3. the composite material according to claim 1, wherein the organic semiconducting material is selected from the group consisting of poly (9, 9-dioctyl-fluorene-co-N- (4-butylphenyl) -diphenylamine), polyarylamines, poly (N-vinylcarbazole), polyaniline, polypyrrole, one or more of N, N ' -tetrakis (4-methoxyphenyl) -benzidine, 4-bis [ N- (1-naphthyl) -N-phenyl-amino ] biphenyl, 4',4 ″ -tris [ phenyl (m-tolyl) amino ] triphenylamine, 4',4 ″ -tris (N-carbazolyl) -triphenylamine, and 1, 1-bis [ (di-4-tolylamino) phenylcyclohexane; and/or the presence of a gas in the gas,

the organic semiconductor material is selected from organic hole transport materials containing amine groups; and/or the presence of a gas in the gas,

the metal ions are selected from one or more of zinc ions, titanium ions, aluminum ions, indium ions, tin ions, zirconium ions and gallium ions.

4. The composite material according to any one of claims 1 to 3, wherein the composite material consists of the organic semiconductor material, an organic molecule and a metal ion.

5. The preparation method of the composite material is characterized by comprising the following steps:

6. The method of claim 5, wherein R of the dicarboxylic acid monoester organic matter is₁Wherein n is 2-20; and/or the presence of a gas in the gas,

r of the dicarboxylic acid monoester organic matter₂Wherein m is 2-20.
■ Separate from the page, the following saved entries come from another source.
Lemma move_raw_step s n :
  0 <= ptr (m_raw s) + n <= Z.of_nat (length (chars (m_raw s))) ->
  move_raw n s = Some (tt, with_raw (MkBuffer (chars (m_raw s)) (ptr (m_raw s) + n) (tok_start (m_raw s))
                                       (tok_start_prev (m_raw s)) (tok_end (m_raw s))) s).
Proof. intros H. unfold move_raw, on_raw. by rewrite set_ptr_spec. Qed.
Lemma move_cpp_step s n :
  0 <= ptr (m_cpp s) + n <= Z.of_nat (length (chars (m_cpp s))) ->
  move_cpp n s = Some (tt, with_cpp (MkBuffer (chars (m_cpp s)) (ptr (m_cpp s) + n) (tok_start (m_cpp s))
                                       (tok_start_prev (m_cpp s)) (tok_end (m_cpp s))) s).
Proof. intros H. unfold move_cpp, on_cpp. by rewrite set_ptr_spec. Qed.

Definition accepted (n : nat) (a : lex_state) : lex_state :=
  MkState (history a ++ ((., echo a) <$> take n (rest a))) (drop n (rest a)) (echo a) (echo_saved a).

Lemma yySkipn_step s a n :
  lex_rep s a -> (n <= length (rest a))%nat ->
  exists s', yySkipn (Z.of_nat n) s = Some (tt, s') /\ lex_rep s' (accepted n a).
Proof.
  intros H Hn. pose proof (rep_lengths _ _ H) as Hlen. pose proof (rep_ptr _ _ H) as Hp.
  destruct (copy_step s a n H Hn) as (cs & Hcopy & Hl & Ht).
  unfold yySkipn, if_echo. unfold st_bind at 1 2, st_gets at 1. rewrite (rep_echo _ _ H).
  destruct (echo a) eqn:Ee.
  - rewrite Hcopy, move_raw_step by (cbn; lia). eexists. split; [done|].
    apply (accept_rep s a n cs) in H; [|done..|by rewrite Ee]. rewrite Ee in H. unfold accepted. by rewrite Ee.
  - unfold st_ret. rewrite move_raw_step by lia. eexists. split; [done|].
    apply (accept_rep s a n (chars (m_cpp s))) in H; [|done..|by rewrite Ee]. rewrite Ee in H.
    unfold accepted. rewrite Ee. destruct s as [? []]. exact H.
Qed.

Lemma read_next s a c r : lex_rep s a -> rest a = c :: r -> read (m_raw s) (ptr (m_raw s)) = Some c.
Proof.
  intros H Hr. unfold read. rewrite (rep_ptr _ _ H), (rep_raw _ _ H), Nat2Z.id, Hr.
  destruct (Z.leb_spec 0 (Z.of_nat (length (history a)))); [|lia].
  rewrite lookup_app_r; rewrite length_fmap; [|done]. by rewrite Nat.sub_diag.
Qed.
Lemma put_cpp_step s a c r :
  lex_rep s a -> rest a = c :: r ->
  exists cs, put_cpp c s =
      Some (tt, with_cpp (MkBuffer cs (ptr (m_cpp s) + 1) (tok_start (m_cpp s)) (tok_start_prev (m_cpp s))
                            (tok_end (m_cpp s))) s) /\
    length cs = length (chars (m_cpp s)) /\
    take (length (echoed (history a)) + 1) cs = echoed (history a) ++ take 1 (rest a).
Proof.
  intros H Hr. pose proof (rep_lengths _ _ H). pose proof (echoed_length (history a)). pose proof (rep_room _ _ H).
  assert (Hrest : length (rest a) = S (length r)) by (by rewrite Hr).
  unfold put_cpp, st_bind, on_cpp. rewrite write_spec by (rewrite (rep_cpp_ptr _ _ H); lia).
  cbn [mbind option_bind]. rewrite move_cpp_step
    by (cbn [with_cpp m_cpp ptr chars]; rewrite length_insert, (rep_cpp_ptr _ _ H); lia).
  eexists. split; [done|]. cbn [with_cpp m_cpp chars]. rewrite (rep_cpp_ptr _ _ H), Nat2Z.id, length_insert. split; [done|].
  rewrite Nat.add_1_r, (take_S_r _ _ c) by (apply list_lookup_insert_eq; lia).
  by rewrite take_insert_ge, (rep_cpp _ _ H), Hr by lia.
Qed.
7. The method for producing the composite material according to claim 5, wherein the mass ratio of the dicarboxylic acid monoester organic matter to the organic semiconductor material is (0.1 to 1): 30, of a nitrogen-containing gas; and/or the presence of a gas in the gas,

the molar ratio of the dicarboxylic acid monoester organic matter to the metal ion precursor is (1-3): 1.

8. the method of claim 5, wherein the conditions of the heat treatment comprise: the temperature is 60-120 ℃, and the time is 30 min-4 h; and/or the presence of a gas in the gas,

the solid-liquid separation comprises annealing crystallization at the temperature of 140-160 ℃.

9. A method for the production of a composite material according to any one of claims 5 to 8, the organic semiconductor material is selected from one or more of poly (9, 9-dioctyl-fluorene-co-N- (4-butylphenyl) -diphenylamine), polyarylamine, poly (N-vinylcarbazole), polyaniline, polypyrrole, N ' -tetrakis (4-methoxyphenyl) -benzidine, 4-bis [ N- (1-naphthyl) -N-phenyl-amino ] biphenyl, 4',4 ″ -tris [ phenyl (m-tolyl) amino ] triphenylamine, 4',4 ″ -tris (N-carbazolyl) -triphenylamine, and 1, 1-bis [ (di-4-tolylamino) phenylcyclohexane; and/or the presence of a gas in the gas,

the metal ion precursor is selected from one or more of a zinc ion precursor, a titanium ion precursor, an aluminum ion precursor, an indium ion precursor, a tin ion precursor, a zirconium ion precursor and a gallium ion precursor.

10. A quantum dot light-emitting diode comprising an anode, a cathode and a quantum dot light-emitting layer between the anode and the cathode, wherein a hole transport layer is arranged between the anode and the quantum dot light-emitting layer, and the hole transport layer is composed of the composite material according to any one of claims 1 to 4 or the composite material obtained by the preparation method according to any one of claims 5 to 9.